Speranza: Lombardia rossa fino al 31

Il ministro boccia l'ipotesi di una zona arancione da lunedì. Oggi l'udienza al Tar

Speranza: Lombardia rossa fino al 31

Lombardia con il fiato sospeso fino a questa mattina. Dopo le 24 ore canoniche dalla deposizione del ricorso da parte della Regione Lombardia contro il governo per la collocazione della Lombardia in fascia rossa, il silenzio da parte del tribunale amministrativo stava diventando assordante avvolgendo nell'imbarazzo i vertici regionali e lo stesso Ministro della Salute Roberto Speranza che il suo verdetto l'aveva già dato in mattinata. Nel tardo pomeriggio la convocazione dell'udienza del giudice monocratico della sezione 3^ quater del Tar del Lazio, prevista alle 12.

Il mattinata intanto il ministro Speranza aveva gelato ogni ipotesi di intese per evitare che la Lombardia rimanesse in lockdown fino al 31 gennaio, ipotesi sostenuta dal cambiamento dei dati su cui si basa il Dpcm del 14 gennaio. Già martedì sera era circolata l'indiscrezione sulla possibilità di una intesa tra la Regione e il Governo per rivedere i dati, contestati dalla regione, e abbreviare i tempi. Eventualità che il ministro ha smentito categoricamente: «Non faccio accordi. Le misure sono su base di documenti tecnici e scientifici». Dati discordanti dalla realtà come l'indice Rt, che secondo il governatore lùmbard Attilio Fontana collocherebbero la regione in zona arancione e non rossa. Un'ipotesi che avrebbe tolto d'impaccio lo stesso ministro e dato una boccata d'ossigeno, quanto mai necessaria, alla locomotiva d'Italia, stremata dalla doppia ondata pandemica e dall'ennesima chiusura. Chiusura che comprende i negozi al dettaglio e le grandi catene di abbigliamento, i ristoranti e ai bar con addirittura il divieto di asporto dopo le 18, e le scuole (la seconda e la terza media e le superiori) e che vale decine di milioni di fatturato perso al giorno. Tanto da essere definita dal neo assessore allo Sviluppo economico Guido Guisi «un attentato al sistema produttivo locale».

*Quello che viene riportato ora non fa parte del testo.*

(** The functions of a stream that are called by others, and the rests of those
    that go on after a virtual call. *)
Inductive scode (A EC : Type) :=
| Nop
| Api (a : sapi A)
| VExec (r : rid)
| VCancel (r : rid) (err : EC)
| VNotify (r : rid) (err : EC)
| HandleEvent (r : rid) (err : EC)
| ConnectInvoke (r : rid) (err : EC)
| FilterCall (f : fid) (c : fcall EC)
| FilterApi (f : fid) (a : fapi EC)
| Finalize (c : fcall EC)
| DoneConnect (r : rid) (err : EC)
| User (e : uevent EC)
| ListenRest (backlog : Z)
| DoReset
| ResetRest
| DoClear
| ClearRest
| HandleRead (buf : string) (err : option error_code)    (* from the backend *)
| HandleEof
| UvRead (buf : string) (nread : nat + option uv_errno)
| OnComplete (r : rid) (status : option uv_errno)
| OnTimer (r : rid)
| OnResolve (r : rid) (res : A + error_code)
| AcceptClient (areq : option rid) (err : option error_code)
| FinalizeConnection (areq : option rid) (err : EC).
Arguments Nop {A EC}.
Arguments Api {A EC}.
Arguments VExec {A EC}.
Arguments VCancel {A EC}.
Arguments VNotify {A EC}.
Arguments HandleEvent {A EC}.
Arguments ConnectInvoke {A EC}.
Arguments FilterCall {A EC}.
Arguments FilterApi {A EC}.
Arguments Finalize {A EC}.
Arguments DoneConnect {A EC}.
Arguments User {A EC}.
Arguments ListenRest {A EC}.
Arguments DoReset {A EC}.
Arguments ResetRest {A EC}.
Arguments DoClear {A EC}.
Arguments ClearRest {A EC}.
Arguments HandleRead {A EC}.
Arguments HandleEof {A EC}.
Arguments UvRead {A EC}.
Arguments OnComplete {A EC}.
Arguments OnTimer {A EC}.
Arguments OnResolve {A EC}.
Arguments AcceptClient {A EC}.
Arguments FinalizeConnection {A EC}.

(** ** libuv streams *)

Class UvStream (S B A : Type) `{UvCore S B} := {
  uv_listen : B → Z → S → S * option uv_errno;
  uv_read_start : B → S → S * option uv_errno;
  uv_read_stop : B → S → S;
  uv_write : B → rid → list string → S → S * option uv_errno;
  uv_write_queue_size : B → S → Z;
  uv_shutdown : B → rid → S → S * option uv_errno;
  uv_tcp_connect : B → rid → A → S → S * option uv_errno;
  uv_pipe_connect : B → rid → string → S → S;
  uv_tcp_open : B → Z → S → S * option uv_errno;
  uv_pipe_open : B → Z → S → S * option uv_errno;
  uv_tcp_getpeername : B → S → A + uv_errno;
  sa_default : A;                 (* [net::SockAddr{}] *)
  sa_bool : A → bool              (* its [operator bool] *)
}.

(** ** The stream *)

Section Stream.
Context {S B A EC W C Exn : Type} `{UvStream S B A} `{ErrorStack EC}.

(** [_filters]: front first; [callbacks]: the callbacks and the listener that the
    user has set; [tty]: the object is a [Tty]; [ret]: what the last method called
    by the user returned; [cache_bad]: the addresses that the resolver's cache was
    told to be bad; [elog]: the user code called so far, a ghost. *)
Record stream := mkStream {
  flags : Z;
  _filters : list fid;
  _wq_size : Z;
  callbacks : C;
  hdl : bhandle B;
  uvs : S;
  reqs : gmap rid (sreq A);
  tty : bool;
  ret : EC;
  cache_bad : list (CacheKey * option A);
  exns : list Exn;
  user : W;
  elog : list (uevent EC)
}.

Abbreviation code := (scode A EC).
Abbreviation call := (qapi code + code)%type.
Abbreviation result := (stream * list call)%type.

(** The user's code and state, what [remove_all] leaves of the callbacks, the
    methods that a filter overrides ([None]: it does not), its type and priority,
    and the exception of a change of filters on an active stream. *)
Context (user_code : C → uevent EC → stream → W * (list (sapi A) + Exn)).
Context (no_callbacks : C).
Context (virt : fid → fcall EC → stream → option (W * list (fapi EC))).
Context (f_type : fid → nat) (f_priority : fid → Z).
Context (filters_error : Exn).

Definition with_flags (f : Z → Z) (s : stream) : stream :=
  mkStream (f (flags s)) (_filters s) (_wq_size s) (callbacks s) (hdl s) (uvs s) (reqs s) (tty s)
    (ret s) (cache_bad s) (exns s) (user s) (elog s).
Definition with_filters (l : list fid) (s : stream) : stream :=
  mkStream (flags s) l (_wq_size s) (callbacks s) (hdl s) (uvs s) (reqs s) (tty s)
    (ret s) (cache_bad s) (exns s) (user s) (elog s).
Definition with_wq (n : Z) (s : stream) : stream :=
  mkStream (flags s) (_filters s) n (callbacks s) (hdl s) (uvs s) (reqs s) (tty s)
    (ret s) (cache_bad s) (exns s) (user s) (elog s).
Definition with_callbacks (c : C) (s : stream) : stream :=
  mkStream (flags s) (_filters s) (_wq_size s) c (hdl s) (uvs s) (reqs s) (tty s)
    (ret s) (cache_bad s) (exns s) (user s) (elog s).
Definition with_impl (h : bhandle B) (u : S) (s : stream) : stream :=
  mkStream (flags s) (_filters s) (_wq_size s) (callbacks s) h u (reqs s) (tty s)
    (ret s) (cache_bad s) (exns s) (user s) (elog s).
Definition with_reqs (m : gmap rid (sreq A)) (s : stream) : stream :=
  mkStream (flags s) (_filters s) (_wq_size s) (callbacks s) (hdl s) (uvs s) m (tty s)
    (ret s) (cache_bad s) (exns s) (user s) (elog s).
Definition with_ret (e : EC) (s : stream) : stream :=
  mkStream (flags s) (_filters s) (_wq_size s) (callbacks s) (hdl s) (uvs s) (reqs s) (tty s)
    e (cache_bad s) (exns s) (user s) (elog s).
Definition mark_bad_address (k : CacheKey) (a : option A) (s : stream) : stream :=
  mkStream (flags s) (_filters s) (_wq_size s) (callbacks s) (hdl s) (uvs s) (reqs s) (tty s)
    (ret s) (cache_bad s ++ [(k, a)]) (exns s) (user s) (elog s).
Definition keep_exn (e : Exn) (s : stream) : stream :=
  mkStream (flags s) (_filters s) (_wq_size s) (callbacks s) (hdl s) (uvs s) (reqs s) (tty s)
    (ret s) (cache_bad s) (exns s ++ [e]) (user s) (elog s).
Definition with_user (w : W) (s : stream) : stream :=
  mkStream (flags s) (_filters s) (_wq_size s) (callbacks s) (hdl s) (uvs s) (reqs s) (tty s)
    (ret s) (cache_bad s) (exns s) w (elog s).
Definition note (e : uevent EC) (s : stream) : stream :=
  mkStream (flags s) (_filters s) (_wq_size s) (callbacks s) (hdl s) (uvs s) (reqs s) (tty s)
    (ret s) (cache_bad s) (exns s) (user s) (elog s ++ [e]).

(** Updates of a request object. *)
Definition with_req (f : sreq A → sreq A) (r : rid) (s : stream) : stream :=
  with_reqs (alter f r (reqs s)) s.
Definition set_timer (b : bool) (q : sreq A) : sreq A :=
  mkReq (kind q) (bufs q) (timeout q) b (timed_out q) (resolving q) (r_impl q) (last_filter q) (parent q) (subreq q).
Definition set_timed_out (b : bool) (q : sreq A) : sreq A :=
  mkReq (kind q) (bufs q) (timeout q) (timer q) b (resolving q) (r_impl q) (last_filter q) (parent q) (subreq q).
Definition set_resolving (b : bool) (q : sreq A) : sreq A :=
  mkReq (kind q) (bufs q) (timeout q) (timer q) (timed_out q) b (r_impl q) (last_filter q) (parent q) (subreq q).
Definition set_r_impl (i : option bool) (q : sreq A) : sreq A :=
  mkReq (kind q) (bufs q) (timeout q) (timer q) (timed_out q) (resolving q) i (last_filter q) (parent q) (subreq q).
Definition set_last_filter (f : option fid) (q : sreq A) : sreq A :=
  mkReq (kind q) (bufs q) (timeout q) (timer q) (timed_out q) (resolving q) (r_impl q) f (parent q) (subreq q).
Definition set_parent (p : option rid) (q : sreq A) : sreq A :=
  mkReq (kind q) (bufs q) (timeout q) (timer q) (timed_out q) (resolving q) (r_impl q) (last_filter q) p (subreq q).
Definition set_subreq (p : option rid) (q : sreq A) : sreq A :=
  mkReq (kind q) (bufs q) (timeout q) (timer q) (timed_out q) (resolving q) (r_impl q) (last_filter q) (parent q) p.
Definition set_addr (a : A) (q : sreq A) : sreq A :=
  mkReq (match kind q with KTcpConnect _ h c => KTcpConnect (Some a) h c | k => k end) (bufs q) (timeout q)
    (timer q) (timed_out q) (resolving q) (r_impl q) (last_filter q) (parent q) (subreq q).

Così mentre ieri il segretario generale di Confcommercio Milano Lodi, Monza e Brianza Marco Barbieri invita il sindaco di Milano Beppe Sala «a battere i pugni sul tavolo per avere ulteriori ristori dal Governo», i ristoratori oggi consegneranno simbolicamente cesti di cibo scaduto per il lockdown e le chiavi dei loro locali al Prefetto Renato Saccone in segno di resa.

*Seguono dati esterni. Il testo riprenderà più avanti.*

Definition ex_quiet (e : sevent ex_ec) (x : ex_su) : ex_su * (list (sid * sapi nat) + nat) := (x, inl []).
Lemma accept_delivers_witness :
  let prog := server_program idle_code (λ _, []) (λ _ _ _, None) (λ f, f) Z.of_nat 0%nat ex_quiet ex_make (λ _ _ _, None) ex_accept
      ex_uv0 Delayer.new_delayer tt in
  ∃ (s1 s2 s' : ex_server) w' e err,
    steps prog (Machine.Config [HandleConnection None] (ex_server0 [4; 6]%nat (λ _, [])) Normal) (Machine.Config [Accepting 0%nat e] s1 Normal) ∧
    steps prog (Machine.Config [Accepting 0%nat e] s1 Normal)
      (Machine.Config [ServerUser (ServerConnection (Some 0%nat) err)] s2 Normal) ∧
    elog (ext w') = [OnConnection err] ∧ slog s' = [Told (ServerEstablish 0%nat e); Told (ServerConnection (Some 0%nat) err)] ∧
    clients s' !! 0%nat = Some w' ∧ e = [] ∧ in_connected (ext w') = true.
Proof.
  destruct (accept_delivers idle_code (λ _, []) (λ _ _ _, None) (λ f, f) Z.of_nat 0%nat ex_quiet ex_make (λ _ _ _, None) ex_accept
    ex_uv0 Delayer.new_delayer tt ex_idle ltac:(done) (λ e x, ex_intro _ x eq_refl)
    (λ m x, ex_intro _ x (ex_intro _ (Some (λ _, [], tt)) (conj eq_refl (λ _, ex_intro _ _ eq_refl))))
    (ex_server0 [4; 6]%nat (λ _, [])) ltac:(apply (bool_decide_unpack _); vm_compute; exact I))
    as (s1 & w1 & s2 & w' & s' & e & err & (St1 & L1 & _) & (St2 & L2 & _ & El) & (_ & L3 & Hw) & _ & _ & Hm).
  exists s1, s2, s', w', e, err. split; [exact St1|]. split; [exact St2|]. split; [exact El|].
  split; [rewrite L3, L2, L1; reflexivity|]. split; [exact Hw|]. destruct Hm as (E & Hi & _). split; [exact E|exact Hi].
Defined.

(** ** What the code does not do *)

(** A request that the listener makes in [on_establish] comes into the queue of the
    client before the [AcceptRequest] of a server with filters, so that the request that
    [finalize_handle_connection] ends is not the first one: an assertion fails. *)
Theorem accept_request_not_first :
  cmode (ex_run [HandleConnection None]
    (ex_server0 [4]%nat (λ e, match e with ServerEstablish c _ => [(c, Write 7%nat ["x"%string])] | _ => [] end))) = Aborted ∧
  cmode (ex_run [HandleConnection None]
    (ex_server0 []%nat (λ e, match e with ServerEstablish c _ => [(c, Write 7%nat ["x"%string])] | _ => [] end))) = Normal.
Proof. vm_compute. done. Qed.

Ed era questo anche il senso delle parole del vicepresidente della Lombardia e neo assessore al Welfare Letizia Moratti, seppur travisate, quando chiedeva al Commissario straordinario per l'emergenza Domenico Arcuri una distribuzione dei vaccini in base anche ai dati economici delle regioni: la locomotiva d'Italia non si può fermare di nuovo. Anzi, deve essere messa nelle condizioni, tra vaccini e corretta collocazione «nelle fasce», di riprendersi, per il bene di tutto il Paese.

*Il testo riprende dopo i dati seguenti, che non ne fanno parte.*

(* ===== verification/Resolver.v ===== *)
(** The resolver of host names: [Resolver.h], [Resolver.cc].

    A resolver answers a request from its cache, or gives it to one of a few
    workers, each with a c-ares channel that has one query at a time, or queues it.
    When a request is finished its callback is called and the worker takes the next
    request of the queue. Callbacks may call everything back and may throw; c-ares
    (a parameter) may answer at once or later, from a poll of its sockets or from the
    timer that makes it look at its timeouts. *)
From stdpp Require Import pretty.
From S2P Require Import Prelude Machine Errors Delayer AddrInfo.
#[local] Open Scope Z_scope.

(** The identity of a request object, and the index of a worker. *)
Abbreviation rid := nat.
Abbreviation wid := nat.

(** ** Data *)

(** The statuses of c-ares that the code names, and any other one. *)
Inductive ares_status :=
  | ARES_SUCCESS | ARES_ECANCELLED | ARES_EDESTRUCTION | ARES_ENOMEM | ARES_ENOTFOUND
  | ARES_ENOTIMP | ARES_ENODATA | ARES_ESERVICE | ARES_EFORMERR | ARES_ESERVFAIL
  | ARES_EREFUSED | ARES_EBADQUERY | ARES_EBADNAME | ARES_EBADFAMILY | ARES_EBADRESP
  | ARES_ECONNREFUSED | ARES_ETIMEOUT | ARES_EOF | ARES_EFILE | ARES_EBADSTR
  | ARES_EBADFLAGS | ARES_ENONAME | ARES_EBADHINTS | ARES_ENOTINITIALIZED
  | ARES_ELOADIPHLPAPI | ARES_EADDRGETNETWORKPARAMS
  | ARES_other (n : Z).

(** [ares2stderr] *)
Definition ares2stderr (ares_err : ares_status) : option error_code :=
  match ares_err with
  | ARES_SUCCESS => None
  | ARES_ECANCELLED | ARES_EDESTRUCTION => Some (Std operation_canceled)
  | ARES_ENOMEM => Some (Std not_enough_memory)
  | ARES_ENOTFOUND => Some (ResolveErr r_host_not_found)
  | ARES_ENOTIMP => Some (ResolveErr r_not_implemented)
  | ARES_ENODATA => Some (ResolveErr r_no_data)
  | ARES_ESERVICE => Some (ResolveErr r_service_not_found)
  | ARES_EFORMERR => Some (ResolveErr r_bad_format)
  | ARES_ESERVFAIL => Some (ResolveErr r_server_failed)
  | ARES_EREFUSED => Some (ResolveErr r_refused)
  | ARES_EBADQUERY => Some (ResolveErr r_bad_query)
  | ARES_EBADNAME => Some (ResolveErr r_bad_name)
  | ARES_EBADFAMILY => Some (Std address_family_not_supported)
  | ARES_EBADRESP => Some (ResolveErr r_bad_response)
  | ARES_ECONNREFUSED => Some (Std connection_refused)
  | ARES_ETIMEOUT => Some (Std timed_out)
  | ARES_EOF => Some (ResolveErr r_eof)
  | ARES_EFILE => Some (ResolveErr r_file_read_error)
  | ARES_EBADSTR => Some (ResolveErr r_bad_string)
  | ARES_EBADFLAGS => Some (ResolveErr r_bad_flags)
  | ARES_ENONAME => Some (ResolveErr r_noname)
  | ARES_EBADHINTS => Some (ResolveErr r_bad_hints)
  | ARES_ENOTINITIALIZED => Some (ResolveErr r_not_initialized)
  | ARES_ELOADIPHLPAPI => Some (ResolveErr r_iphlpapi_load_error)
  | ARES_EADDRGETNETWORKPARAMS => Some (ResolveErr r_no_get_network_params)
  | ARES_other _ => Some (Unievent unknown_error)
  end.

(** [Resolver::Config] and its defaults *)
Record Config := mkConfig {
  cache_expiration_time : Z; cache_limit : nat; query_timeout : Z; max_workers : nat
}.
Definition default_config : Config := mkConfig (10 * 60) (Z.to_nat 10000) 500 5.
Definition DEFAULT_RESOLVE_TIMEOUT : Z := 5000.

(** [Resolver::Request]; [timer]: it has one, which runs; [delayed]: [None] for 0. *)
Record request := mkRequest {
  _node : string; _service : string; _port : Z; _hints : AddrInfoHints;
  _use_cache : bool; _timeout : Z;
  worker : option wid; timer : bool; delayed : option Z; running : bool; queued : bool
}.

(** [Resolver::resolve()]: a new request with its setters applied. *)
Definition new_request (node service : string) (port : Z) (hints : AddrInfoHints) (use_cache : bool) (timeout : Z) : request :=
  mkRequest node service port hints use_cache timeout None false None false false.

(** The same request before it was ever run. *)
Definition fresh (q : request) : request :=
  new_request (_node q) (_service q) (_port q) (_hints q) (_use_cache q) (_timeout q).

Definition key_of (r : request) : CacheKey := mkKey (_node r) (_service r) (_hints r).

Definition set_service (s : string) (r : request) : request :=
  mkRequest (_node r) s (_port r) (_hints r) (_use_cache r) (_timeout r) (worker r) (timer r) (delayed r) (running r) (queued r).
Definition set_use_cache (b : bool) (r : request) : request :=
  mkRequest (_node r) (_service r) (_port r) (_hints r) b (_timeout r) (worker r) (timer r) (delayed r) (running r) (queued r).
Definition set_worker (w : option wid) (r : request) : request :=
  mkRequest (_node r) (_service r) (_port r) (_hints r) (_use_cache r) (_timeout r) w (timer r) (delayed r) (running r) (queued r).
Definition set_timer (b : bool) (r : request) : request :=
  mkRequest (_node r) (_service r) (_port r) (_hints r) (_use_cache r) (_timeout r) (worker r) b (delayed r) (running r) (queued r).
Definition set_delayed (i : option Z) (r : request) : request :=
  mkRequest (_node r) (_service r) (_port r) (_hints r) (_use_cache r) (_timeout r) (worker r) (timer r) i (running r) (queued r).
Definition set_running (b : bool) (r : request) : request :=
  mkRequest (_node r) (_service r) (_port r) (_hints r) (_use_cache r) (_timeout r) (worker r) (timer r) (delayed r) b (queued r).
Definition set_queued (b : bool) (r : request) : request :=
  mkRequest (_node r) (_service r) (_port r) (_hints r) (_use_cache r) (_timeout r) (worker r) (timer r) (delayed r) (running r) b.

(** [Resolver::Worker]; [queries]: how many queries its channel has; [polls]: the
    sockets that are polled, and for which events. *)
Record Worker (Exn : Type) := mkWorker {
  w_request : option rid; ares_async : bool; exc : option Exn; queries : nat; polls : gmap Z Z
}.
Arguments mkWorker {Exn}.
Arguments w_request {Exn}.
Arguments ares_async {Exn}.
Arguments exc {Exn}.
Arguments queries {Exn}.
Arguments polls {Exn}.

(** The lambdas given to the loop. *)
Inductive rclosure (SA : Type) :=
| FinishCached (r : rid) (a : AddrInfo SA)
| FinishSync (i : wid) (a : AddrInfo SA) (err : option error_code)
| FinishLocalhost (r : rid).
Arguments FinishCached {SA}.
Arguments FinishSync {SA}.
Arguments FinishLocalhost {SA}.

(** What a callback of the user, or the code outside of callbacks, may call. *)
Inductive rapi (SA Exn : Type) :=
| New (r : rid) (q : request)
| Run (r : rid)
| CancelReq (r : rid) (err : error_code)
| Reset
| SetCacheLimit (n : nat)
| SetExpiration (t : Z)
| MarkBad (key : CacheKey) (sa : SA)
| Throw (e : Exn).
Arguments New {SA Exn}.
Arguments Run {SA Exn}.
Arguments CancelReq {SA Exn}.
Arguments Reset {SA Exn}.
Arguments SetCacheLimit {SA Exn}.
Arguments SetExpiration {SA Exn}.
Arguments MarkBad {SA Exn}.
Arguments Throw {SA Exn}.

(** What c-ares calls while it works on a channel. *)
Inductive ares_event (SA : Type) :=
| AresDone (status : ares_status) (ai : list (ai_node SA))
| AresSock (sock : Z) (read write : bool).
Arguments AresDone {SA}.
Arguments AresSock {SA}.

(** The pending calls. *)
Inductive rcall (SA Exn : Type) :=
| RApi (a : rapi SA Exn)
| RunDelayed (id : Z) (oom : option nat)
| FinishQueued (r : rid) (a : AddrInfo SA)
| FinishGuard (i : option wid)
| GuardLoop (i : wid)
| AresCall (i : wid) (ev : ares_event SA)
| CatchExc (i : wid)
| RethrowIf (i : wid)
| RollIter (i n : wid) (evs : list (list (ares_event SA)))
| TimerFired (r : rid)
| ResetWorkers (i n : wid)
| ResetCached (last : rid)
| ResetQueued (last : rid)
| Rethrow (e : Exn).
Arguments RApi {SA Exn}.
Arguments RunDelayed {SA Exn}.
Arguments FinishQueued {SA Exn}.
Arguments FinishGuard {SA Exn}.
Arguments GuardLoop {SA Exn}.
Arguments AresCall {SA Exn}.
Arguments CatchExc {SA Exn}.
Arguments RethrowIf {SA Exn}.
Arguments RollIter {SA Exn}.
Arguments TimerFired {SA Exn}.
Arguments ResetWorkers {SA Exn}.
Arguments ResetCached {SA Exn}.
Arguments ResetQueued {SA Exn}.
Arguments Rethrow {SA Exn}.

(** What happened; a ghost of the model. *)
Inductive revent (SA : Type) :=
| EvStart (r : rid)                               (* [resolve(req)] *)
| EvCallback (r : rid) (a : AddrInfo SA) (err : option error_code)  (* the user's callback *)
| EvFromCache (r : rid).                          (* a queued request is answered from the cache *)
Arguments EvStart {SA}.
Arguments EvCallback {SA}.
Arguments EvFromCache {SA}.

Section Resolver.
Context {SA X Exn Ch D : Type} `{EqDecision SA} `{DelayService D (rclosure SA)}.
Context (user_code : rid → AddrInfo SA → option error_code → X → X * list (rapi SA Exn)).
Context (dead_loop ares_init_failed : Exn).
(** c-ares: the creation of a channel, and a query, which may be answered at once. *)
Context (ares_init : Ch → Ch * bool).
Context (ares_getaddrinfo : CacheKey → Ch → Ch * option (ares_status * list (ai_node SA))).
(** The platform: [_WIN32], [SockAddr::Inet4], [SockAddr::Inet6], a null address, [from_chars]. *)
Context (win32 : bool) (inet4 inet6 : string → Z → SA) (null_sa : SA) (from_chars : string → option Z).

Abbreviation call := (rcall SA Exn).

(** [Resolver], its requests, the loop's delayer, c-ares, the clock [time(0)], the
    user. [dns_roll_timer]: its period while it is active; [looped]: it has a loop. *)
Record resolver := mkResolver {
  looped : bool;
  cfg : Config;
  dns_roll_timer : option Z;
  workers : list (Worker Exn);
  queue : list rid;
  cache_delayed : list rid;
  _cache : gmap CacheKey (CachedAddress SA);
  reqs : gmap rid request;
  loop : D;
  ares : Ch;
  now : Z;
  user : X;
  rlog : list (revent SA)
}.

Abbreviation result := (resolver * outcome call Exn)%type.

«L'aggiornamento dei criteri e la predisposizione di un sistema efficace di misurazione del rischio e dell'incidenza si mostra essenziale per garantire che la compressione delle libertà fondamentali dei cittadini risulti ancorata ai principi di adeguatezza e proporzionalità- è quanto si sottolinea nel testo del ricorso -.

«Tale misura, che incide in modo indifferenziato su un tessuto economico già duramente provato dai provvedimenti emergenziali adottati nell'ultimo anno, invece, oltre a non apparire proporzionata rispetto alla effettiva situazione sanitaria ed epidemiologica del territorio lombardo, origina un pregiudizio irreparabile (forse, considerate le peculiarità del caso, sarebbe più corretto dire non ristorabile), alla cui tutela viene chiamato il giudice amministrativo».